NOTE: What Am I Reading?

We all try to write data-driven code, or code that provides some degree of flexibility regarding its input data. We see these approaches as reducing maintenance and making the code more robust. There are a number of features in the SAS language that allow us to know more about the data that we're using. Have you come across the DATA step's CALL VNEXT routine? No? Then read on...

The CALL VNEXT routine returns the name, type and length of a variable in use in a DATA step. In this case, "in use" means "in the Program Data Vector (PDV)". The PDV is the area of memory that the DATA step sets aside to hold all variables that are read in or created during execution of the DATA step. Understanding the PDV, how it is constructed, and how it is populated is very important if you are to truly master DATA step programming. CALL VNEXT provides a good insight.

The following log output shows how successive calls to VNEXT reveal details about each successive variable in the PDV. See how VNEXT returns information about first. and last. variables if a BY statement is present, plus _ERROR_ and _N_.

18         proc sql;
19           create view classv as
20             select *
21             from sashelp.class
22             order by sex;
NOTE: SQL view WORK.CLASSV has been defined.
23         quit;
NOTE: PROCEDURE SQL used (Total process time):
      real time           0.01 seconds
      cpu time            0.00 seconds
     

24         data _null_;
25           set classv;
26           by sex;
27           length vname $32 vtype $1 vlength 8;
28           vname='xx';
29           do while(lengthn(vname) ne 0);
30             call vnext(vname,vtype,vlength);
31             put vname= vtype= vlength=;
32           end;
33           STOP;
34         run;

vname=Name vtype=C vlength=8
vname=Sex vtype=C vlength=1
vname=Age vtype=N vlength=8
vname=Height vtype=N vlength=8
vname=Weight vtype=N vlength=8
vname=FIRST.Sex vtype=N vlength=8
vname=LAST.Sex vtype=N vlength=8
vname=vname vtype=C vlength=32
vname=vtype vtype=C vlength=1
vname=vlength vtype=N vlength=8
vname=_ERROR_ vtype=N vlength=8
vname=_N_ vtype=N vlength=8
vname=  vtype=  vlength=0
NOTE: There were 19 observations read from the data set SASHELP.CLASS.
NOTE: There were 2 observations read from the data set WORK.CLASSV.
NOTE: DATA statement used (Total process time):
      real time           0.02 seconds
      cpu time            0.01 seconds

Ian Whitlock's SAS User Group International (SUGI) paper titled "How to Think Through the SAS DATA Step" for SUGI 31 provides a lengthy and detailed exposé of the PDV and other key elements of DATA step programming.
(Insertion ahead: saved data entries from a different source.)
(** X9.  A negative period is not rejected either by [getPaydaysBetween]:
    with period [-p] and the first payday not after the end of the
    interval, the loop walks back in time, [p] days at a time, until the
    date leaves the range of time values (100,000,000 days before 1970),
    and returns every date on the way, however far before the start of
    the interval. *)
Theorem getPaydaysBetween_negative_period (start endDate first : value)
    (ns ne nf p : Z) :
  denotes start ns -> denotes endDate ne -> denotes first nf ->
  ns <= ne -> nf <= ne -> 0 < p ->
  exists (fuel : nat) (q : Z) (ds : list Z),
    (forall extra,
        getPaydaysBetween (fuel + extra) start endDate first (Int (- p))
        = Some (Ok (map day_date ds)))
    /\ q = (if ns <=? nf then nf else nf + (ns - nf) / p * p)
    /\ Z.of_nat (List.length ds) = (q + 100000000) / p + 1
    /\ (forall x, In x ds
                  <-> exists k, 0 <= k /\ x = q - k * p /\ -100000000 <= x).
Proof.
  intros Hs He Hf Hse Hfe Hp.
  set (q := if ns <=? nf then nf else nf + (ns - nf) / p * p).
  pose proof (supported_1e8 _ (proj2 Hs)) as Bs.
  pose proof (supported_1e8 _ (proj2 Hf)) as Bf.
  pose proof (supported_1e8 _ (proj2 He)) as Be.
  assert (Hq : nextPaydayOnOrAfter (VDate (day_date ns)) first (Int (- p))
               = Ok (day_date q) /\ -100000000 <= q <= ne).
  { unfold q. destruct (Z.leb_spec ns nf) as [Hle|Hlt].
    - split; [|lia]. unfold nextPaydayOnOrAfter.
      rewrite (clampDate_day_date _ (proj2 Hs)), (clampDate_denotes _ _ Hf).
      cbn [bind]. rewrite date_le_day.
      destruct (Z.leb_spec ns nf); [reflexivity|lia].
    - destruct (nextPaydayOnOrAfter_negative_period_aux _ _ ns nf p
                  (denotes_day_date _ (proj2 Hs)) Hf Hp Hlt) as (Heq & Hr).
      split; [exact Heq|lia]. }
  destruct Hq as [Hnext Hqr].
  set (n := Z.to_nat ((q + 100000000) / p + 1)).
  pose proof (Z.div_pos (q + 100000000) p ltac:(lia) Hp) as Hdiv.
  exists (S n), q, (payday_run n q (- p)). split; [|split; [reflexivity|split]].
  - intros extra. unfold getPaydaysBetween.
    rewrite (clampDate_denotes _ _ Hs), (clampDate_denotes _ _ He), Hnext.
    rewrite (paydays_loop_backwards n); [reflexivity|exact Hp|exact Hqr|lia| |lia].
    unfold n. lia.
  - rewrite payday_run_length. unfold n. lia.
  - intros x. rewrite payday_run_In. unfold n. rewrite Z2Nat.id by lia. split.
    + intros (j & Hj & ->). exists j.
      pose proof (Z.mul_div_le (q + 100000000) p Hp).
      split; [lia|]. split; [lia|]. nia.
    + intros (k & Hk & -> & Hx). exists k. split; [|lia].
      split; [lia|].
      assert (k <= (q + 100000000) / p).
      { apply Z.div_le_lower_bound; [exact Hp|nia]. }
      lia.
Qed.
(** The rest of a list, each element behind a comma, up to the closing byte *)
Lemma reads_rest {A} (f : nat → list Z → option (A * list Z)) (g : nat → list Z → option (list A * list Z))
    (print : A → list Z) (fix_ : A → A) (close : Z) l :
  (∀ fuel r, g (S fuel) (close :: r) = Some ([], r)) →
  (∀ fuel r, g (S fuel) (44 :: r) = ('(v, r) ← f fuel r; '(vs, r) ← g fuel r; Some (v :: vs, r))) →
  in_range 48 57 close = false →
  Forall (λ x, reads f (print x) (fix_ x)) l →
  reads g (concat ((λ y, 44 :: y) <$> (print <$> l)) ++ [close]) (fix_ <$> l).
Proof.
  intros Hnil Hcons Hclose. induction 1 as [|x l [n Hx] _ [m IH]].
  - exists 1%nat. intros [|fuel] r Hf Hr; [lia|]. apply Hnil.
  - exists (S (n + m)). intros [|fuel] r Hf Hr; [lia|]. cbn [fmap list_fmap concat].
    rewrite <- !app_assoc. cbn [app]. rewrite Hcons, Hx; [|lia|].
    + cbn [mbind option_bind]. specialize (IH fuel r). rewrite <- app_assoc in IH.
      cbn [app fmap list_fmap] in IH. rewrite IH by (done || lia). done.
    + by destruct l.
Qed.

Lemma reads_array l : Forall json_bytes l → Forall (λ v, reads read_value (json_print v) (json_fix v)) l →
  reads read_value (json_print (JArray l)) (json_fix (JArray l)).
Proof.
  intros Hok Hl. destruct l as [|v l]; [by exists 1%nat; intros [|fuel] r Hf Hr; [lia|]|].
  inversion Hl as [|? ? [n Hv] Hl']; subst. inversion Hok; subst.
  destruct (reads_rest read_value read_elems json_print json_fix 93 l) as [m Hm]; [done..|].
  exists (S (n + m)). intros [|fuel] r Hf Hr; [lia|].
  cbn [json_print commas fmap list_fmap app read_value Z.eqb Pos.eqb]. rewrite <- !app_assoc.
  rewrite json_print_head, Hv; [|lia|by destruct l|done]. cbn [mbind option_bind].
  specialize (Hm fuel r). rewrite <- app_assoc in Hm. rewrite Hm by (done || lia). done.
Qed.

Lemma reads_object l : Forall (λ kv, reads read_member (json_member kv) (member_fix kv)) l →
  reads read_value (json_print (JObject l)) (json_fix (JObject l)).
Proof.
  intros Hl. destruct l as [|kv l]; [by exists 1%nat; intros [|fuel] r Hf Hr; [lia|]|].
  inversion Hl as [|? ? [n Hv] Hl']; subst.
  destruct (reads_rest read_member read_members json_member member_fix 125 l) as [m Hm]; [done..|].
  exists (S (n + m)). intros [|fuel] r Hf Hr; [lia|].
  specialize (Hm fuel r). rewrite <- app_assoc in Hm.
  assert (read_value (S fuel) (json_print (JObject (kv :: l)) ++ r) =
    ('(kv', r') ← read_member fuel (json_member kv ++ concat ((λ y, 44 :: y) <$> (json_member <$> l)) ++ [125] ++ r);
     '(kvs, r') ← read_members fuel r'; Some (JObject (kv' :: kvs), r'))) as ->.
  { cbn [json_print commas fmap list_fmap app read_value Z.eqb Pos.eqb]. unfold json_member, json_string.
    rewrite <- !app_assoc. done. }
  rewrite Hv; [|lia|by destruct l]. cbn [mbind option_bind]. rewrite Hm by (done || lia). done.
Qed.

(** Every value is read back from what the encoder writes for it, with its text in UTF-8. *)
Lemma json_print_reads v : json_bytes v → reads read_value (json_print v) (json_fix v).
Proof.
  revert v. fix REC 2. intros w [n Hn|s Hs|l Hl|l Hl].
  - exists 1%nat. intros [|fuel] r Hf Hr; [lia|].
    pose proof (read_number n r Hn Hr) as Hread. cbn [json_print]. revert Hread. unfold json_number.
    destruct (dec_digits_head 20 n []) as (d & t & -> & Hd); [lia..|]. intros Hread. cbn [app] in *.
    cbn [read_value]. rewrite !(proj2 (Z.eqb_neq (48 + d) _)), digit_in_range by lia. by rewrite Hread.
  - exists 1%nat. intros [|fuel] r Hf Hr; [lia|]. unfold json_print, json_string.
    cbn [app read_value Z.eqb Pos.eqb]. rewrite <- app_assoc. cbn [app]. by rewrite read_escape.
  - apply reads_array; [done|]. induction Hl as [|v l Hv Hl IH]; constructor; auto.
  - apply reads_object. induction Hl as [|[k v] l [Hk Hv] Hl IH]; constructor; auto using reads_member.
Qed.

(** ** The text is a sequence of bytes *)
Lemma escape_ascii_bytes b : 0 ≤ b < 128 → Forall is_byte (escape_ascii b).
Proof.
  intros Hb. assert (Forall (λ b, Forall is_byte (escape_ascii b)) (seqZ 0 128)) as H.
  { apply (bool_decide_unpack _). by vm_compute. }
  rewrite Forall_forall in H. apply H, elem_of_seqZ. lia.
Qed.

Lemma json_escape_bytes c l : Forall is_byte l → Forall is_byte (json_escape c l).
Proof.
  revert c. induction l as [l IH] using (induction_ltof1 _ (@length Z)). unfold ltof in IH. intros c Hl.
  destruct l as [|b l]; [done|]. apply Forall_cons in Hl as [Hb Hl].
  destruct c as [|c]; [|cbn [json_escape]; constructor; [done|apply IH; simpl; auto with lia]].
  destruct (Z.ltb_spec b 128) as [Hlt|Hge].
  - cbn [json_escape]. rewrite (proj2 (Z.ltb_lt b 128)) by lia.
    apply Forall_app. split; [apply escape_ascii_bytes; unfold is_byte in Hb; lia|apply IH; simpl; auto with lia].
  - destruct (json_escape_high b l Hge) as [(b2 & l' & -> & -> & Hb2 & ->)|[[_ ->]|[_ ->]]].
    + repeat (apply Forall_cons in Hl as [_ Hl]). apply Forall_app. split; [|apply IH; simpl; auto with lia].
      destruct Hb2 as [->| ->]; repeat constructor; unfold is_byte; done.
    + apply Forall_app. split; [by repeat constructor|apply IH; simpl; auto with lia].
    + constructor; [done|apply IH; simpl; auto with lia].
Qed.

Lemma json_string_bytes s : Forall is_byte s → Forall is_byte (json_string s).
Proof.
  intros Hs. constructor; [done|]. apply Forall_app. split; [by apply json_escape_bytes|by repeat constructor].
Qed.

Lemma dec_digits_bytes fuel n acc : 0 ≤ n → Forall is_byte acc → Forall is_byte (dec_digits fuel n acc).
Proof.
  revert n acc. induction fuel as [|fuel IH]; intros n acc Hn Hacc; [done|]. cbn [dec_digits].
  pose proof (Z.mod_pos_bound n 10).
  destruct (Z.ltb_spec n 10); [|apply IH; [by apply Z.div_pos|]]; constructor; auto; unfold is_byte; lia.
Qed.

Lemma commas_bytes l : Forall (Forall is_byte) l → Forall is_byte (commas l).
Proof.
  destruct 1 as [|x l Hx Hl]; [done|]. cbn [commas]. apply Forall_app. split; [done|]. apply Forall_concat, Forall_fmap.
  apply (Forall_impl _ _ _ Hl). intros y Hy. by constructor.
Qed.

Lemma json_print_bytes v : json_bytes v → Forall is_byte (json_print v).
Proof.
  revert v. fix REC 2. intros w [n Hn|s Hs|l Hl|l Hl]; cbn [json_print].
  - apply dec_digits_bytes; [lia|done].
  - by apply json_string_bytes.
  - constructor; [done|]. apply Forall_app. split; [apply commas_bytes|by repeat constructor].
    induction Hl as [|v l Hv Hl IH]; constructor; auto.
  - constructor; [done|]. apply Forall_app. split; [apply commas_bytes|by repeat constructor].
    induction Hl as [|[k v] l [Hk Hv] Hl IH]; constructor; auto.
    apply Forall_app. split; [by apply json_string_bytes|]. constructor; [done|]. by apply REC.
Qed.

(** [t] is a text of the value [v]. *)
Definition json_parses (t : string) (v : Json) : Prop :=
  ∃ n, ∀ fuel, (n ≤ fuel)%nat → read_value fuel (byte_vals t) = Some (v, []).

Lemma json_text_bytes v : json_bytes v → byte_vals (json_text v) = json_print v.
Proof.
  intros H%json_print_bytes. unfold byte_vals, json_text. rewrite bytes_of_of.
  induction H as [|b l Hb _ IH]; [done|]. rewrite !fmap_cons, IH, byte_val_of. by rewrite Z.mod_small.
Qed.

(** Whatever bytes the strings of a value hold, the text of the value is read as the value
    with their text. *)
Lemma json_text_reads v : json_bytes v → json_parses (json_text v) (json_fix v).
Proof.
  intros Hv. destruct (json_print_reads v Hv) as [n Hn]. exists n. intros fuel Hf.
  rewrite json_text_bytes by done. rewrite <- (app_nil_r (json_print v)). by apply Hn.
Qed.

(** On text in UTF-8 nothing is replaced. *)
Lemma utf8_fix_ok c l : utf8_ok c l = true → utf8_fix c l = l.
Proof.
  revert c. induction l as [|b l IH]; intros c Hok; [done|]. cbn [utf8_ok utf8_fix] in *. destruct c as [|c].
  - destruct (b <? 128); apply andb_true_iff in Hok as [_ Hok]; [by rewrite IH|].
    destruct (utf8_more (b :: l)); [done|]. by rewrite IH.
  - apply andb_true_iff in Hok as [_ Hok]. by rewrite IH.
Qed.

Lemma utf8_ok_bytes c l : utf8_ok c l = true → Forall is_byte l.
Proof.
  revert c. induction l as [|b l IH]; intros c Hok; [done|]. cbn [utf8_ok] in Hok. destruct c as [|c].
  - destruct (Z.ltb_spec b 128); apply andb_true_iff in Hok as [Hb%Z.leb_le Hok].
    + constructor; [unfold is_byte; lia|by eapply IH].
    + destruct (utf8_more (b :: l)); [done|]. constructor; [unfold is_byte; lia|by eapply IH].
  - apply andb_true_iff in Hok as [?%in_range_iff Hok]. constructor; [unfold is_byte; lia|by eapply IH].
Qed.

Lemma json_ok_fix v : json_ok v → json_bytes v ∧ json_fix v = v.
Proof.
  revert v. fix REC 2. intros w [n Hn|s Hs|l Hl|l Hl]; cbn [json_fix].
  - split; [by constructor|done].
  - split; [constructor; by eapply utf8_ok_bytes|by rewrite utf8_fix_ok].
  - assert (Forall json_bytes l ∧ json_fix <$> l = l) as [? ->]; [|split; [by constructor|done]].
    induction Hl as [|v l Hv Hl [IH1 IH2]]; [done|]. destruct (REC v Hv) as [H1 H2].
    split; [by constructor|]. by rewrite fmap_cons, H2, IH2.
  - assert (Forall (λ kv, Forall is_byte kv.1 ∧ json_bytes kv.2) l ∧
      (λ kv : list Z * Json, (utf8_fix 0 kv.1, json_fix kv.2)) <$> l = l) as [? ->]; [|split; [by constructor|done]].
    induction Hl as [|[k v] l [Hk Hv] Hl [IH1 IH2]]; [done|]. destruct (REC v Hv) as [H1 H2]. cbn [fst snd] in *.
    split; [constructor; [split; [by eapply utf8_ok_bytes|done]|done]|].
    by rewrite fmap_cons, IH2; cbn [fst snd]; rewrite H2, utf8_fix_ok.
Qed.

Lemma json_text_parses v : json_ok v → json_parses (json_text v) v.
Proof. intros [Hb E]%json_ok_fix. apply json_text_reads in Hb. by rewrite E in Hb. Qed.

(** A text has one value. *)
Lemma json_parses_unique t v w : json_parses t v → json_parses t w → v = w.
Proof. intros [n Hn] [m Hm]. specialize (Hn (n + m)%nat). specialize (Hm (n + m)%nat). rewrite Hm in Hn by lia. naive_solver lia. Qed.

Lemma byte_vals_inj s t : byte_vals s = byte_vals t → s = t.
Proof.
  intros E. apply (inj bytes_of). apply (f_equal (fmap byte_of)) in E. unfold byte_vals in E.
  rewrite <- !list_fmap_compose in E.
  assert (∀ l : list Ascii.ascii, (byte_of ∘ byte_val) <$> l = l) as H.
  { intros l. rewrite <- (list_fmap_id l) at 2. apply list_fmap_ext. intros ? a ?. apply byte_of_val. }
  by rewrite !H in E.
Qed.

(** ** Text *)
Definition utf8_text (s : string) : Prop := utf8_ok 0 (byte_vals s) = true.

(** UTF-8 is closed under concatenation. *)
Lemma utf8_more_app l k : utf8_more l ≠ 0%nat → utf8_more (l ++ k) = utf8_more l.
Proof.
  destruct l as [|b0 [|b1 [|b2 [|b3 l]]]]; cbn [app]; try done; unfold utf8_more;
    destruct (utf8_lead b0) as [[n lo] hi]; destruct (in_range lo hi b1); cbn [negb]; try done;
    by destruct n as [|[|[|[|n]]]].
Qed.
Lemma utf8_ok_app c l k : utf8_ok c l = true → utf8_ok 0 k = true → utf8_ok c (l ++ k) = true.
Proof.
  intros Hl Hk. revert c Hl. induction l as [|b l IH]; intros c Hl; [by destruct c|].
  cbn [utf8_ok app] in *. destruct c as [|c]; [|apply andb_true_iff in Hl as [-> Hl]; by apply IH].
  destruct (b <? 128); apply andb_true_iff in Hl as [-> Hl]; [by apply IH|]. rewrite andb_true_l. pose proof (utf8_more_app (b :: l) k) as Happ. cbn [app] in Happ.
  destruct (utf8_more (b :: l)) eqn:E; [done|]. rewrite Happ by done. auto.
Qed.
Lemma utf8_text_app s t : utf8_text s → utf8_text t → utf8_text (s +:+ t).
Proof. unfold utf8_text, byte_vals. rewrite bytes_of_app, fmap_app. apply utf8_ok_app. Qed.

Lemma json_strings_parse l : Forall utf8_text l →
  json_parses (json_Marshal_strings l) (JArray (JString ∘ byte_vals <$> l)).
Proof.
  intros Hl. apply json_text_parses. constructor. rewrite Forall_fmap.
  apply (Forall_impl _ _ _ Hl). intros s Hs. by constructor.
Qed.

(** The text that a string with any bytes is read as *)
Definition valid_utf8 (s : string) : string := of_bytes (byte_of <$> utf8_fix 0 (byte_vals s)).

Lemma byte_vals_bytes s : Forall is_byte (byte_vals s).
Proof. unfold byte_vals. rewrite Forall_fmap. apply Forall_true. intros b. apply byte_val_range. Qed.

Lemma utf8_fix_bytes c l : Forall is_byte l → Forall is_byte (utf8_fix c l).
Proof.
  intros Hl. revert c. induction Hl as [|b l Hb _ IH]; intros c; [done|]. cbn [utf8_fix].
  destruct c as [|c]; [|by constructor]. destruct (b <? 128); [by constructor|].
  destruct (utf8_more (b :: l)); [|by constructor]. by repeat constructor.
Qed.

Lemma byte_vals_of l : Forall is_byte l → byte_vals (of_bytes (byte_of <$> l)) = l.
Proof.
  intros H. unfold byte_vals. rewrite bytes_of_of.
  induction H as [|b l Hb _ IH]; [done|]. rewrite !fmap_cons, IH, byte_val_of. by rewrite Z.mod_small.
Qed.

Lemma valid_utf8_vals s : byte_vals (valid_utf8 s) = utf8_fix 0 (byte_vals s).
Proof. apply byte_vals_of, utf8_fix_bytes, byte_vals_bytes. Qed.

Lemma valid_utf8_ok s : utf8_text s → valid_utf8 s = s.
Proof. intros Hs. apply byte_vals_inj. by rewrite valid_utf8_vals, utf8_fix_ok. Qed.

(** ** Objects with keys that the program knows *)
Definition JText (s : string) : Json := JString (byte_vals s).
Definition JStruct (l : list (string * Json)) : Json := JObject ((λ kv : string * Json, (byte_vals kv.1, kv.2)) <$> l).

(** Assignment to a map, kept in the order of its keys, in which the encoder writes it *)
Fixpoint map_set {V} (k : string) (v : V) (m : list (string * V)) : list (string * V) :=
  match m with
  | [] => [(k, v)]
  | (k', v') :: m' =>
    if String.eqb k k' then (k, v) :: m'
    else if String.ltb k k' then (k, v) :: m else (k', v') :: map_set k v m'
  end.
Jim Johnson's "The Use and Abuse of the Program Data Vector" from this year's SAS Global Forum (SGF) focuses neatly on the PDV. If you want to know more about the PDV, these papers are excellent sources of information.

Making your programs robust (meaning they don't fail, for example, every time there's the slightest mistaken variation in input data) and making them future-proof (meaning they don't need to be amended and re-tested when, for example, field lengths get longer due to a corporate merger and the introduction of unforeseen data sources) won't keep you busy with maintenance work but will give you time to spend on more productive, innovative activities. CALL VNEXT might just help you in achieving this goal.